#### Exercise prompt:
Report every line of the data that includes "sysinv".

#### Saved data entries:
+++

(** The body of the scheduler's loop up to its [swtch] (the process switched to,
    if any), and from its [swtch] to the end of the body. *)
Definition scheduler_pick : M (pst E) (option nat) :=
  hw (Spinlock.sti me) ;;
  acquire PTABLE ;;
  refresh_q ;;
  o ← pick;
  match o with
  | None => release PTABLE ;; mret None
  | Some p =>
      modify (set_cproc (Some p)) ;;
      k ← pget p kstack;
      pd ← pget p pgdir;
      ext (switchuvm k pd) ;;
      pset p (set_state RUNNING) ;;
      mret (Some p)
  end.
Definition scheduler_back : M (pst E) () :=
  ext switchkvm ;;
  modify (set_cproc None) ;;
  release PTABLE.
End code.

(** ** What the queues depend on *)

Section frame.
Context {E : Type} `{Services E} `{Layout} (me : Z).
Implicit Types s : pst E.

(** Two states with the same queues and the same queue bookkeeping. *)
Record core_eq s s' : Prop := {
  ce_nodes : nodes s' = nodes s;
  ce_head : q_head s' = q_head s;
  ce_tail : q_tail s' = q_tail s;
  ce_cproc : cproc s' = cproc s;
  ce_proc : ∀ p, state (procs s' p) = state (procs s p) ∧ q_node (procs s' p) = q_node (procs s p) ∧
    put_in (procs s' p) = put_in (procs s p) ∧ priority (procs s' p) = priority (procs s p);
}.
Lemma core_eq_refl s : core_eq s s.
Proof. by split. Qed.
Lemma core_eq_trans s1 s2 s3 : core_eq s1 s2 → core_eq s2 s3 → core_eq s1 s3.
Proof.
  intros [] []. split; try congruence. intros p.
  destruct (ce_proc0 p) as (?&?&?&?), (ce_proc1 p) as (?&?&?&?). repeat split; congruence.
Qed.

(** Code that does not touch any of it. *)
Definition quiet {A} (m : M (pst E) A) : Prop := ∀ s, pc m (λ _, core_eq s) (λ _, False) s.

Lemma quiet_bind {A B} (m : M (pst E) A) (f : A → M (pst E) B) : quiet m → (∀ a, quiet (f a)) → quiet (m ≫= f).
Proof.
  intros Hm Hf s. apply pc_bind. eapply pc_mono; [apply Hm| |done]. intros a s' Hs'.
  eapply pc_mono; [apply Hf| |done]. intros b s'' Hs''. exact (core_eq_trans _ _ _ Hs' Hs'').
Qed.
Lemma quiet_mret {A} (a : A) : quiet (mret a).
Proof. intros s. apply core_eq_refl. Qed.
Lemma quiet_gets {A} (f : pst E → A) : quiet (gets f).
Proof. intros s. apply core_eq_refl. Qed.
Lemma quiet_panic {A} msg : quiet (panic msg : M (pst E) A).
Proof. by intros s. Qed.
Lemma quiet_deref o : quiet (deref o : M (pst E) nat).
Proof. destruct o; [apply quiet_mret|by intros s]. Qed.
Lemma quiet_hw {A} (m : M Spinlock.mach A) : quiet (hw m).
Proof. intros s. unfold pc, hw, zoom, no_block. destruct (m (mach s)); simpl; done. Qed.
Lemma quiet_ext {A} (m : M E A) : quiet (ext m).
Proof. intros s. unfold pc, ext, zoom, no_block. destruct (m (env s)); simpl; done. Qed.
Lemma quiet_when b (m : M (pst E) ()) : quiet m → quiet (when b m).
Proof. intros Hm. destruct b; [done|apply quiet_mret]. Qed.
Lemma quiet_mfor {A} (l : list A) body : (∀ x, quiet (body x)) → quiet (mfor l body).
Proof. intros Hb. induction l; simpl; [apply quiet_mret|]. apply quiet_bind; [done|intros []; done]. Qed.
Lemma quiet_for_find {A B} (l : list A) (body : A → M (pst E) (option B)) :
  (∀ x, quiet (body x)) → quiet (for_find l body).
Proof.
  intros Hb. induction l; simpl; [apply quiet_mret|]. apply quiet_bind; [done|intros [?|]; [apply quiet_mret|done]].
Qed.
(** Assigning a field the queues do not depend on. *)
Lemma quiet_pset p f :
  (∀ r, state (f r) = state r ∧ q_node (f r) = q_node r ∧ put_in (f r) = put_in r ∧ priority (f r) = priority r) →
  quiet (pset p f).
Proof.
  intros Hf s. split; simpl; try done. intros q. rewrite fn_insert_case. case_decide; [subst; apply Hf|done].
Qed.
Lemma quiet_modify f : (∀ s, nodes (f s) = nodes s ∧ q_head (f s) = q_head s ∧ q_tail (f s) = q_tail s ∧
  cproc (f s) = cproc s ∧ procs (f s) = procs s) → quiet (modify f).
Proof. intros Hf s. destruct (Hf s) as (?&?&?&?&Hp). split; try done. intros p. by rewrite Hp. Qed.
End frame.

Create HintDb quiet.
#[export] Hint Resolve quiet_mret quiet_gets quiet_panic quiet_deref quiet_hw quiet_ext : quiet.
(** Prove [quiet] of straight-line code. *)
Ltac quiet_step :=
  lazymatch goal with
  | |- quiet (mbind _ _) => apply quiet_bind; [|intros ?]
  | |- quiet (when _ _) => apply quiet_when
  | |- quiet (mfor _ _) => apply quiet_mfor; intros ?
  | |- quiet (for_find _ _) => apply quiet_for_find; intros ?
  | |- quiet (pset _ _) => apply quiet_pset; by intros []
  | |- quiet (modify _) => apply quiet_modify; by intros []
  | |- quiet (pget _ _) => apply quiet_gets
  | |- quiet (nget _ _) => apply quiet_gets
  | |- quiet (acquire _ _) => apply quiet_hw
  | |- quiet (release _ _) => apply quiet_hw
  | |- quiet (if ?b then _ else _) => destruct b
  | |- quiet (match ?x with _ => _ end) => destruct x
  | |- quiet (let _ := _ in _) => cbv zeta
  | |- quiet _ => solve [auto with quiet]
  end.
Ltac quiet := repeat quiet_step.

Section quiet_ops.
Context {E : Type} `{Services E} `{Layout} (me : Z).

Lemma quiet_myproc : quiet (myproc me : M (pst E) _).
Proof. unfold myproc. quiet. Qed.
Lemma quiet_curproc : quiet (curproc me : M (pst E) _).
Proof. unfold curproc. apply quiet_bind; [apply quiet_myproc|intros; quiet]. Qed.
Lemma quiet_growproc n : quiet (growproc me n : M (pst E) _).
Proof. unfold growproc. apply quiet_bind; [apply quiet_curproc|intros p]. quiet. Qed.
Lemma quiet_dup_files np p : quiet (dup_files np p : M (pst E) _).
Proof. unfold dup_files. quiet. Qed.
Lemma quiet_close_files p : quiet (close_files p : M (pst E) _).
Proof. unfold close_files. quiet. Qed.
Lemma quiet_sched_resume p : quiet (sched_resume me p : M (pst E) _).
Proof. unfold sched_resume. quiet. Qed.
Lemma quiet_yield_resume p : quiet (yield_resume me p : M (pst E) _).
Proof. unfold yield_resume. apply quiet_bind; [apply quiet_sched_resume|intros; quiet]. Qed.
Lemma quiet_sleep_resume p lk : quiet (sleep_resume me p lk : M (pst E) _).
Proof. unfold sleep_resume. apply quiet_bind; [apply quiet_sched_resume|intros; quiet]. Qed.
Lemma quiet_forkret : quiet (forkret me : M (pst E) _).
Proof. unfold forkret. quiet. Qed.
End quiet_ops.

(** ** The invariant of the system *)

Section invariant.
Context {E : Type} `{Services E} `{Layout} (me : Z).
Implicit Types s : pst E.

(** [c] is the process that has the CPU, or [None] when the scheduler has it: the
    queues are well formed, the only process that may have to leave its queue is
    the one that is running or has just run, and it is at the head. *)
Record sys s (Q : Z → list nat) (c : option nat) : Prop := {
  sy_queues : queues s Q;
  sy_prio : ∀ p, (p < NPROC)%nat → active (state (procs s p)) → layer_ok (priority (procs s p)) = true;
  sy_leave : ∀ p, (p < NPROC)%nat → leaving s p → at_head Q (put_in (procs s p)) p ∧ (c = Some p ∨ c = None);
  sy_cur : ∀ p, c = Some p → cproc s = Some p ∧ (p < NPROC)%nat ∧ state (procs s p) = RUNNING;
}.
Definition sysinv (c : option nat) s : Prop := ∃ Q, sys s Q c.

Lemma sys_core s s' Q c : core_eq s s' → sys s Q c → sys s' Q c.
Proof.
  intros [Hn Hh Ht Hc Hp] Hs.
  assert (Hnd : ∀ p, nd s' p = nd s p) by (intros p; unfold nd; by destruct (Hp p) as (_ & -> & _)).
  assert (Hl : ∀ p, leaving s' p → leaving s p).
  { intros p. unfold leaving, expired. rewrite Hnd, Hn. by destruct (Hp p) as (-> & _ & -> & ->). }
  split.
  - pose proof (sy_queues _ _ _ Hs) as HQ. split; [split|..].
    + intros pri Hpri. rewrite (list_fmap_ext (nd s') (nd s)) by done.
      eapply chain_q_procs; [done..|]. by apply (lk_chain _ _ (qs_linked _ _ HQ)).
    + intros pri p. destruct (Hp p) as (_ & -> & _). apply (lk_in _ _ (qs_linked _ _ HQ)).
    + apply (lk_disj _ _ (qs_linked _ _ HQ)).
    + intros p n. destruct (Hp p) as (_ & -> & _). rewrite Hn. apply (lk_node _ _ (qs_linked _ _ HQ)).
    + intros pri p. destruct (Hp p) as (-> & _ & -> & _). apply (qs_put_in _ _ HQ).
    + intros p. destruct (Hp p) as (_ & _ & -> & _). apply (qs_in _ _ HQ).
    + intros p. destruct (Hp p) as (-> & -> & _). apply (qs_active _ _ HQ).
    + intros p. destruct (Hp p) as (-> & _ & _ & ->). apply (qs_priority _ _ HQ).
  - intros p. destruct (Hp p) as (-> & _ & _ & ->). apply (sy_prio _ _ _ Hs).
  - intros p Hlt Hlv. destruct (Hp p) as (_ & _ & -> & _). by apply (sy_leave _ _ _ Hs p Hlt), Hl.
  - intros p Hc'. destruct (Hp p) as (-> & _). rewrite Hc. by apply (sy_cur _ _ _ Hs).
Qed.

(** Changing the state, or the priority, of one process. *)
Lemma sys_pset s Q c c' p (f : proc → proc) :
  sys s Q c →
  q_node (f (procs s p)) = q_node (procs s p) → put_in (f (procs s p)) = put_in (procs s p) →
  (put_in (procs s p) ≠ -1 → active (state (f (procs s p))) ∧
     (state (procs s p) ≠ RUNNABLE ∨
      state (f (procs s p)) = RUNNABLE ∧ priority (f (procs s p)) = priority (procs s p))) →
  (active (state (f (procs s p))) → is_Some (q_node (procs s p)) ∧ layer_ok (priority (f (procs s p))) = true) →
  (c' = None ∨ c' = c ∧ (c = Some p → state (f (procs s p)) = RUNNING)) →
  sys (set_procs (<[p := f (procs s p)]> (procs s)) s) Q c'.
Proof.
  intros Hs Hqn Hpi Hput Hact Hc. pose proof (sy_queues _ _ _ Hs) as HQ.
  set (s' := set_procs (<[p := f (procs s p)]> (procs s)) s).
  assert (Hpin : ∀ q, put_in (procs s' q) = put_in (procs s q)).
  { intros q. simpl. rewrite fn_insert_case. by case_decide; subst. }
  assert (Hne : ∀ q, q ≠ p → procs s' q = procs s q) by (intros q Hq; simpl; by rewrite fn_lookup_insert_ne).
  assert (Heq : procs s' p = f (procs s p)) by apply fn_lookup_insert.
  split.
  - split; [apply linked_set_proc; [apply HQ|done]|..].
    + intros pri q Hpri Hq. rewrite Hpin. destruct (qs_put_in _ _ HQ pri q Hpri Hq) as [H1 H2]. split; [done|].
      destruct (decide (q = p)) as [->|Hqp]; [|by rewrite Hne]. rewrite Heq. apply Hput. intros Hx.
      rewrite Hx in H1. by subst pri.
    + intros q. rewrite Hpin. apply (qs_in _ _ HQ).
    + intros q Hq. destruct (decide (q = p)) as [->|Hqp]; [rewrite Heq, Hqn; apply Hact|].
      rewrite Hne by done. by apply (qs_active _ _ HQ).
    + intros q Hq. destruct (decide (q = p)) as [->|Hqp]; [rewrite Heq; intros Hr; apply Hact; by rewrite Hr|].
      rewrite Hne by done. by apply (qs_priority _ _ HQ).
  - intros q Hq. destruct (decide (q = p)) as [->|Hqp]; [rewrite Heq; apply Hact|].
    rewrite Hne by done. by apply (sy_prio _ _ _ Hs).
  - intros q Hq Hlv. rewrite Hpin.
    assert (leaving s q) as Hl.
    { destruct Hlv as [H1 H2]. rewrite Hpin in *. split; [done|]. unfold expired in H2.
      assert (nd s' q = nd s q) as Hnd.
      { unfold nd. destruct (decide (q = p)) as [->|]; [by rewrite Heq, Hqn|by rewrite Hne]. }
      rewrite Hnd, Hpin in H2. unfold expired. destruct (decide (q = p)) as [->|Hqp]; [|by rewrite Hne in H2].
      destruct (Hput H1) as [_ [?|[G1 G2]]]; [by left|]. rewrite Heq, G1, G2 in H2.
      destruct H2 as [?|H2]; [done|]. by right. }
    destruct (sy_leave _ _ _ Hs q Hq Hl) as [? Hcc]. split; [done|].
    destruct Hc as [->|[-> _]]; [by right|done].
  - intros q ->. destruct Hc as [?|[<- Hc]]; [done|]. destruct (sy_cur _ _ _ Hs q eq_refl) as (G1 & G2 & G3).
    split_and!; [done|done|]. destruct (decide (q = p)) as [->|]; [rewrite Heq; auto|by rewrite Hne].
Qed.

Lemma pc_pset p f (Q : () → pst E → Prop) R s :
  Q () (set_procs (<[p := f (procs s p)]> (procs s)) s) → pc (pset p f) Q R s.
Proof. done. Qed.

(** Facts that survive quiet code. *)
Definition stable (P : pst E → Prop) : Prop := ∀ s s', core_eq s s' → P s → P s'.
Lemma stable_sys Q c : stable (λ s, sys s Q c).
Proof. intros s s' He. by apply sys_core. Qed.
Lemma stable_sysinv c : stable (sysinv c).
Proof. intros s s' He [Q Hs]. exists Q. by eapply sys_core. Qed.
(* ===== verification/Blocks.v ===== *)
(** * The block layer the file system is written against: bread, bwrite, brelse.

    [BufferCache] has the operations of bio.c that its clients call and the
    fields of [struct buf] they touch; [BufferCacheLaws] is what the cache
    promises: at any time a block has one current content, its view, which is
    what [bread] shows and what survives until the block is written. *)

From S2P Require Import Prelude.

Definition BSIZE : Z := 512.
Definition NBUF : nat := 30.
Definition LOGSIZE : Z := 30.
Definition FSSIZE : Z := 1000.
(** A block's identity: device and block number; its contents: the byte at
    each offset, of which 0 to [BSIZE - 1] exist. *)
Notation blkid := (Z * Z)%type.
Notation blockdata := (Z → Z).
(** The device numbers in use: there are two drives, and ide.c selects one by the
    lowest bit of the number, so that numbers of equal parity name the same drive.  The
    file system is on device 1; 2 names the other drive.  (So does 0, which is also
    what the cache's buffers hold before their first use.) *)
Definition is_dev (d : Z) : Prop := d = 1 ∨ d = 2.
#[export] Instance is_dev_dec d : Decision (is_dev d).
Proof. unfold is_dev. apply _. Defined.

Class BufferCache (S : Type) := {
  bread : Z → Z → M S nat;                 (* a locked buffer: its slot *)
  bwrite : nat → M S ();
  brelse : nat → M S ();
  b_no : nat → S → Z;                      (* b->blockno *)
  b_data : nat → S → blockdata;                (* b->data, read *)
  b_set_data : nat → blockdata → M S ();       (* b->data, written *)
  b_set_dirty : nat → M S ();              (* b->flags |= B_DIRTY *)
}.

Class BufferCacheLaws (S : Type) `{BufferCache S} := {
  binv : S → Prop;
  vw : S → blkid → blockdata;                  (* current content of a block *)
  dsk : S → blkid → blockdata;                 (* content on the disk *)
  wr : S → list (blkid * blockdata);           (* every write to the disk, in order *)
  pins : S → gset blkid;                   (* blocks kept in the cache by B_DIRTY *)
  hld : S → gset blkid;                    (* blocks whose buffer is locked *)
  at_ : S → nat → blkid → Prop;            (* the slot is locked and holds the block *)

  at_hld s h k : at_ s h k → k ∈ hld s;
  at_data s h k : binv s → at_ s h k → b_data h s = vw s k;
  at_no s h k : binv s → at_ s h k → b_no h s = k.2;
  vw_disk s k : binv s → k ∉ pins s → k ∉ hld s → vw s k = dsk s k;

  bread_law s dev b : binv s → is_dev dev → 0 <= b < FSSIZE → (dev, b) ∉ hld s →
    (size ({[ (dev, b) ]} ∪ pins s ∪ hld s) ≤ NBUF)%nat →
    ∃ h s', bread dev b s = Ret h s' ∧ binv s' ∧ vw s' = vw s ∧ dsk s' = dsk s ∧ wr s' = wr s ∧
      pins s' = pins s ∧ hld s' = {[ (dev, b) ]} ∪ hld s ∧ at_ s' h (dev, b) ∧
      ∀ h' k, at_ s h' k → at_ s' h' k;
  brelse_law s h k : binv s → at_ s h k → (k ∈ pins s ∨ vw s k = dsk s k) →
    ∃ s', brelse h s = Ret () s' ∧ binv s' ∧ vw s' = vw s ∧ dsk s' = dsk s ∧ wr s' = wr s ∧
      pins s' = pins s ∧ hld s' = hld s ∖ {[k]} ∧ ∀ h' k', k' ≠ k → at_ s h' k' → at_ s' h' k';
  bwrite_law s h k : binv s → at_ s h k →
    ∃ s', bwrite h s = Ret () s' ∧ binv s' ∧ vw s' = vw s ∧ dsk s' = <[k := vw s k]> (dsk s) ∧
      wr s' = wr s ++ [(k, vw s k)] ∧ pins s' = pins s ∖ {[k]} ∧ hld s' = hld s ∧
      ∀ h' k', at_ s h' k' → at_ s' h' k';
  b_set_data_law s h k d : binv s → at_ s h k →
    ∃ s', b_set_data h d s = Ret () s' ∧ binv s' ∧ vw s' = <[k := d]> (vw s) ∧ dsk s' = dsk s ∧ wr s' = wr s ∧
      pins s' = pins s ∧ hld s' = hld s ∧ ∀ h' k', at_ s h' k' → at_ s' h' k';
  b_set_dirty_law s h k : binv s → at_ s h k →
    ∃ s', b_set_dirty h s = Ret () s' ∧ binv s' ∧ vw s' = vw s ∧ dsk s' = dsk s ∧ wr s' = wr s ∧
      pins s' = {[k]} ∪ pins s ∧ hld s' = hld s ∧ ∀ h' k', at_ s h' k' → at_ s' h' k';
}.

(** ** 32- and 16-bit little-endian words inside a block *)

Definition get32 (b : blockdata) (i : Z) : Z :=
  b i + b (i + 1) * 2 ^ 8 + b (i + 2) * 2 ^ 16 + b (i + 3) * 2 ^ 24.
Definition get16 (b : blockdata) (i : Z) : Z := b i + b (i + 1) * 2 ^ 8.
Definition put32 (b : blockdata) (i v : Z) : blockdata :=
  <[i := u8 v]> (<[i + 1 := u8 (Z.shiftr v 8)]> (<[i + 2 := u8 (Z.shiftr v 16)]> (<[i + 3 := u8 (Z.shiftr v 24)]> b))).
Definition put16 (b : blockdata) (i v : Z) : blockdata := <[i := u8 v]> (<[i + 1 := u8 (Z.shiftr v 8)]> b).
(** [memmove(b + i, src, n)] *)
Definition put_bytes (b : blockdata) (i : Z) (src : Z → Z) (n : Z) : blockdata :=
  λ j, if (i <=? j) && (j <? i + n) then src (j - i) else b j.

Lemma split_bytes v : 0 <= v < 2 ^ 32 →
  v = u8 v + u8 (Z.shiftr v 8) * 2 ^ 8 + u8 (Z.shiftr v 16) * 2 ^ 16 + u8 (Z.shiftr v 24) * 2 ^ 24.
Proof.
  intros Hv. unfold u8. rewrite !Z.shiftr_div_pow2 by lia.
  change (2 ^ 8) with 256. change (2 ^ 16) with (256 * 256). change (2 ^ 24) with (256 * (256 * 256)).
  change (2 ^ 32) with (256 * (256 * (256 * 256))) in Hv. rewrite <- !Z.div_div by lia.
  pose proof (Z.div_mod v 256). pose proof (Z.div_mod (v / 256) 256). pose proof (Z.div_mod (v / 256 / 256) 256).
  assert (0 <= v / 256 / 256 / 256 < 256).
  { split; [repeat apply Z.div_pos; lia|]. repeat (apply Z.div_lt_upper_bound; [lia|]). lia. }
  rewrite (Z.mod_small (v / 256 / 256 / 256)) by done. lia.
Qed.

Lemma put32_at b i v j : put32 b i v j =
  if decide (j = i) then u8 v else if decide (j = i + 1) then u8 (Z.shiftr v 8)
  else if decide (j = i + 2) then u8 (Z.shiftr v 16) else if decide (j = i + 3) then u8 (Z.shiftr v 24) else b j.
Proof. unfold put32. by rewrite !fn_insert_case. Qed.

Lemma get32_put32 b i v : 0 <= v < 2 ^ 32 → get32 (put32 b i v) i = v.
Proof.
  intros Hv. rewrite (split_bytes v Hv) at 2. unfold get32. rewrite !put32_at.
  repeat first [rewrite decide_True by lia|rewrite decide_False by lia]. done.
Qed.
Lemma get32_put32_ne b i j v : j + 4 <= i ∨ i + 4 <= j → get32 (put32 b i v) j = get32 b j.
Proof.
  intros Hij. unfold get32. rewrite !put32_at. repeat rewrite decide_False by lia. done.
Qed.
Lemma get16_put16 b i v : 0 <= v < 2 ^ 16 → get16 (put16 b i v) i = v.
Proof.
  intros Hv. unfold get16, put16. rewrite fn_lookup_insert, fn_lookup_insert_ne, fn_lookup_insert by lia.
  unfold u8. rewrite Z.shiftr_div_pow2 by lia. change (2 ^ 8) with 256 in *. change (2 ^ 16) with (256 * 256) in Hv.
  pose proof (Z.div_mod v 256). assert (0 <= v / 256 < 256) by (split; [apply Z.div_pos; lia|apply Z.div_lt_upper_bound; lia]).
  rewrite (Z.mod_small (v / 256)) by done. lia.
Qed.
Lemma get16_put16_ne b i j v : j + 2 <= i ∨ i + 2 <= j → get16 (put16 b i v) j = get16 b j.
Proof. intros Hij. unfold get16, put16. by rewrite !fn_lookup_insert_ne by lia. Qed.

+++

#### Answer section:
Definition sysinv (c : option nat) s : Prop := ∃ Q, sys s Q c.
Lemma stable_sysinv c : stable (sysinv c).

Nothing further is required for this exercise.